Over time, Bosco also opened La Perla, Calvin Klein and Hugo Boss boutiques in GUM and held gala parties in the space, including a runway event for the launch in Russia of MAC cosmetics. Kousnirovich, 37, for years has been itching to take over a massive space and transform it into the top luxury department store — a Russian Harrods. So when the possibility opened of buying a controlling interest in GUM, he could not pass it up.
“Bosco has been retailing in GUM for nine years. But I’ve been coming here since I was a kid. Every Russian remembers that in his childhood GUM had the best ice cream in the country. And it will again soon,” said Kousnirovich, whose six-year renovation plan for the space includes the opening of Russia’s top gourmet emporium.
“Enough about Harrods food halls! What I have in mind will be more luxurious than Harrods,” he promised. This year, Bosco plans to open Moschino and Iceberg boutiques in GUM. There is talk that Louis Vuitton will open a stand-alone boutique there, too, although a Vuitton spokeswoman said the project there is not certain.
The plans may sound grandiose, but not unrealistic, considering that Bosco is the company that once managed to close one of Moscow’s busiest subway stations in order to ferry VIPs — who never take the subway — to an underground depot for a Givenchy show and visit by Alexander McQueen.

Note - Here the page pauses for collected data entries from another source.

(** The list of tokens is what repeated calls of [strtok_r] return. *)
Lemma strtok_all_strtok_r d s :
  strtok_all d s =
    match strtok_r d s with
    | None => []
    | Some (t, rest) => t :: strtok_all d rest
    end.
Proof.
  induction s as [|c s IH]; [done|]. unfold strtok_r in *. case_char c d.
  { change (d :: s) with ([] ++ d :: s) at 1.
    rewrite strtok_all_app by apply not_elem_of_nil.
    cbn [drop_while]. rewrite char_eqb_refl. apply IH. }
  rewrite (drop_while_id _ s c) by (by apply char_eqb_neq).
  destruct (field_cases d (c :: s)) as [Hf|(a & b & Hs & Ha)].
  - rewrite strtok_all_free by done.
    pose proof (not_elem_negb d (c :: s) Hf) as Hall.
    rewrite (take_while_id _ _ Hall), (drop_while_all _ _ Hall). done.
  - rewrite Hs, strtok_all_app by done.
    destruct a as [|x a]; [by injection Hs|].
    pose proof (not_elem_negb d (x :: a) Ha) as Hall.
    change ((x :: a) ++ d :: b) with (x :: (a ++ d :: b)). cbv iota beta.
    change (x :: (a ++ d :: b)) with ((x :: a) ++ d :: b).
    rewrite take_while_app_stop, drop_while_app_stop by (done || by rewrite char_eqb_refl).
    done.
Qed.

Lemma strtok_all_tokens d s : Forall (λ t, t ≠ [] ∧ d ∉ t) (strtok_all d s).
Proof.
  apply Forall_forall. intros t Ht. unfold strtok_all in Ht.
  apply list_elem_of_In, filter_In in Ht as [Hin Hne].
  split; [by intros ->|].
  pose proof (split_on_fields_free d s) as Hall. rewrite Forall_forall in Hall.
  by apply Hall, list_elem_of_In.
Qed.

Lemma strtok_all_join (d : ascii) (ts : list cstr) :
  Forall (λ t, t ≠ [] ∧ d ∉ t) ts → strtok_all d (join [d] ts) = ts.
Proof.
  intros H. destruct ts as [|t ts]; [done|].
  unfold strtok_all. rewrite split_on_join; [|done|].
  - clear -H. induction H as [|u us [Hu _] Hus IH]; [done|].
    simpl. destruct u; [done|]. simpl. by rewrite IH.
  - by eapply Forall_impl; [apply H|intros ? []].
Qed.

(** *** Line input *)

Lemma fgets_go_concat n room acc s : concat (fgets_go n room acc s) = reverse acc ++ s.
Proof.
  revert room acc. induction s as [|c s IH]; intros room acc; simpl.
  - destruct acc; simpl; [done|]. by rewrite app_nil_r.
  - assert (concat (reverse (c :: acc) :: fgets_go n n [] s) = reverse acc ++ c :: s) as Hflush.
    { simpl. rewrite IH, reverse_cons, reverse_nil, <- app_assoc. done. }
    case_char c LF; [done|].
    destruct room as [|[|r]]; [done..|].
    rewrite IH, reverse_cons, <- app_assoc. done.
Qed.

(** Nothing is lost or reordered by reading a file line by line. *)
Lemma fgets_lines_concat n s : concat (fgets_lines n s) = s.
Proof. unfold fgets_lines. by rewrite fgets_go_concat. Qed.

Lemma fgets_go_line n room acc (l s : cstr) :
  LF ∉ l → (length l < room)%nat →
  fgets_go n room acc (l ++ LF :: s) = (reverse acc ++ l ++ [LF]) :: fgets_go n n [] s.
Proof.
  revert room acc. induction l as [|c l IH]; intros room acc Hl Hr; simpl.
  - rewrite reverse_cons. done.
  - apply not_elem_of_cons in Hl as [Hc Hl]. case_char c LF; [done|].
    simpl in Hr. destruct room as [|[|r]]; [lia|lia|].
    rewrite IH by (done || lia). rewrite reverse_cons, <- app_assoc. done.
Qed.

(** A line that fits in the buffer is read in one call. *)
Lemma fgets_lines_cons n (l s : cstr) :
  LF ∉ l → slen l < n - 1 →
  fgets_lines n (l ++ LF :: s) = (l ++ [LF]) :: fgets_lines n s.
Proof.
  unfold slen. intros Hl Hn. unfold fgets_lines. rewrite fgets_go_line; [done|done|lia].
Qed.

(** *** Decimal numbers *)

Lemma digits_value_app acc a b :
  forallb isdigit a = true → digits_value acc (a ++ b) = digits_value (digits_value acc a) b.
Proof.
  revert acc. induction a as [|c a IH]; intros acc; simpl; [done|].
  rewrite andb_true_iff. intros [-> H]. by apply IH.
Qed.

Lemma pretty_digit (x : N) :
  isdigit (pretty_N_char (x `mod` 10)) = true ∧ code (pretty_N_char (x `mod` 10)) - 48 = Z.of_N (x `mod` 10).
Proof.
  assert (x `mod` 10 < 10)%N as H by (apply N.mod_upper_bound; lia).
  destruct (x `mod` 10)%N as [|p]; [done|].
  do 4 (destruct p as [p|p|]; [..|done]); try done; lia.
Qed.

Lemma pretty_N_go_digits (x : N) (s : string) :
  digits_value 0 (lit (pretty_N_go x s)) = digits_value (Z.of_N x) (lit s) ∧
  forallb isdigit (lit (pretty_N_go x s)) = forallb isdigit (lit s) ∧
  (length (lit s) ≤ length (lit (pretty_N_go x s)))%nat.
Proof.
  revert s. induction (N.lt_wf_0 x) as [x _ IH]; intros s.
  destruct (decide (x = 0%N)) as [->|Hx]; [done|].
  rewrite pretty_N_go_step by lia.
  destruct (IH (x `div` 10)%N ltac:(apply N.div_lt; lia) (String (pretty_N_char (x `mod` 10)) s)) as (H1 & H2 & H3).
  destruct (pretty_digit x) as [Hd Hc]. split_and!.
  - rewrite H1. simpl. rewrite Hd, Hc. f_equal.
    pose proof (N.div_mod x 10 ltac:(lia)). lia.
  - rewrite H2. simpl. by rewrite Hd.
  - simpl in H3. unfold lit in *. lia.
Qed.

Lemma dec_digits z :
  0 <= z → forallb isdigit (dec z) = true ∧ digits_value 0 (dec z) = z ∧ dec z ≠ [].
Proof.
  intros Hz. destruct z as [|p|p]; [done| |lia].
  destruct (pretty_N_go_digits (N.pos p `div` 10) (String (pretty_N_char (N.pos p `mod` 10)) "")) as (H1 & H2 & H3).
  destruct (pretty_digit (N.pos p)) as [Hd Hc].
  assert (dec (Z.pos p) = lit (pretty_N_go (N.pos p `div` 10) (String (pretty_N_char (N.pos p `mod` 10)) ""))) as ->.
  { unfold dec. f_equal. change (pretty (Z.pos p)) with (pretty_N_go (N.pos p) ""). by rewrite pretty_N_go_step. }
  split_and!.
  - rewrite H2. simpl. by rewrite Hd.
  - rewrite H1. simpl. rewrite Hd, Hc.
    pose proof (N.div_mod (N.pos p) 10 ltac:(lia)). lia.
  - simpl in H3. intros E. rewrite E in H3. simpl in H3. lia.
Qed.

Lemma dec_negative z : z < 0 → dec z = "-"%char :: dec (- z).
Proof. by destruct z. Qed.

(** A text file: its lines, each with its newline. *)
Definition text (ls : list cstr) : list ascii := concat (map (λ l, l ++ [LF]) ls).

Lemma fgets_lines_text n ls :
  Forall (λ l : cstr, (LF ∉ l) ∧ slen l < n - 1) ls → fgets_lines n (text ls) = map (λ l, l ++ [LF]) ls.
Proof.
  induction 1 as [|l ls [Hl Hn] _ IH]; [done|]. unfold text in *. simpl.
  rewrite <- app_assoc. simpl. rewrite fgets_lines_cons by done. by rewrite IH.
Qed.

(** ** Base names *)

(** The last component of a path that does not end with a slash. *)
Lemma basename_tail (x t : cstr) : "/"%char ∉ t → t ≠ [] → basename (x ++ "/"%char :: t) = t.
Proof.
  intros Ht Hne. assert (∃ c r, reverse t = c :: r) as (c & r & Er).
  { destruct (reverse t) as [|c r] eqn:E; [|eauto]. exfalso. apply Hne.
    apply (f_equal reverse) in E. by rewrite reverse_involutive in E. }
  assert (∀ d, d ∈ reverse t → d ≠ "/"%char) as Hd by (intros d Hd ->; rewrite elem_of_reverse in Hd; contradiction).
  assert (rstrip (char_eqb "/") (x ++ "/"%char :: t) = x ++ "/"%char :: t) as Hr.
  { unfold rstrip. rewrite reverse_app, reverse_cons, Er, <- app_assoc.
    rewrite <- app_comm_cons, drop_while_id, app_comm_cons, <- Er.
    - by rewrite <- reverse_singleton, !reverse_app, !reverse_involutive, <- app_assoc.
    - apply char_eqb_neq. intros <-. eapply (Hd "/"%char); [rewrite Er; left|done]. }
  unfold basename. rewrite Hr. destruct (x ++ "/"%char :: t) as [|a l] eqn:E; [by destruct x|].
  rewrite <- E, reverse_app, reverse_cons, <- app_assoc. simpl.
  rewrite take_while_app_stop; [apply reverse_involutive| |by rewrite char_eqb_refl].
  apply forallb_forall. intros d Hin%list_elem_of_In. apply negb_true_iff, char_eqb_neq. intros <-. by apply (Hd "/"%char).
Qed.

Lemma basename_slash_free (s : cstr) : basename s = lit "/" ∨ "/"%char ∉ basename s.
Proof.
  unfold basename. destruct s as [|a s]; [right; by apply (bool_decide_eq_true _); vm_compute|].
  destruct (rstrip _ _) as [|b t]; [by left|]. right. rewrite elem_of_reverse. intros Hin%list_elem_of_In.
  pose proof (take_while_all (λ c, negb (char_eqb "/" c)) (reverse (b :: t))) as H.
  rewrite forallb_forall in H. apply H in Hin. by rewrite char_eqb_refl in Hin.
Qed.

Example basename_1 : basename (lit "/b/workspace/sb1") = lit "sb1". Proof. reflexivity. Qed.
Example basename_2 : basename (lit "/b/sb1//") = lit "sb1". Proof. reflexivity. Qed.
Example basename_3 : basename (lit "//") = lit "/". Proof. reflexivity. Qed.
Example strtok_1 : strtok_all ":" (lit ":/a::host:/b") = [lit "/a"; lit "host"; lit "/b"].
Proof. reflexivity. Qed.
Example atoi_1 : atoi (lit " -12x") = -12. Proof. reflexivity. Qed.
Example dec_1 : dec (-120) = lit "-120". Proof. reflexivity. Qed.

And GUM isn’t the only project on Bosco’s agenda this year. Next Sunday, the company is opening another one of its luxury Articoli boutiques, this time a parfumerie and accessories store on downtown Moscow’s Arbat Street to be filled with designer cosmetics, accessories, jewelry and Champagne. The company is spending $1 million to outfit Russia’s Olympic team for the 2004 Olympics in Athens.
“It’s not about opening boutiques anymore,” said Kousnirovich. “We are building a luxury brand image and luxury environments where our clients can come to see the latest trends, buy interesting objects, and relax.”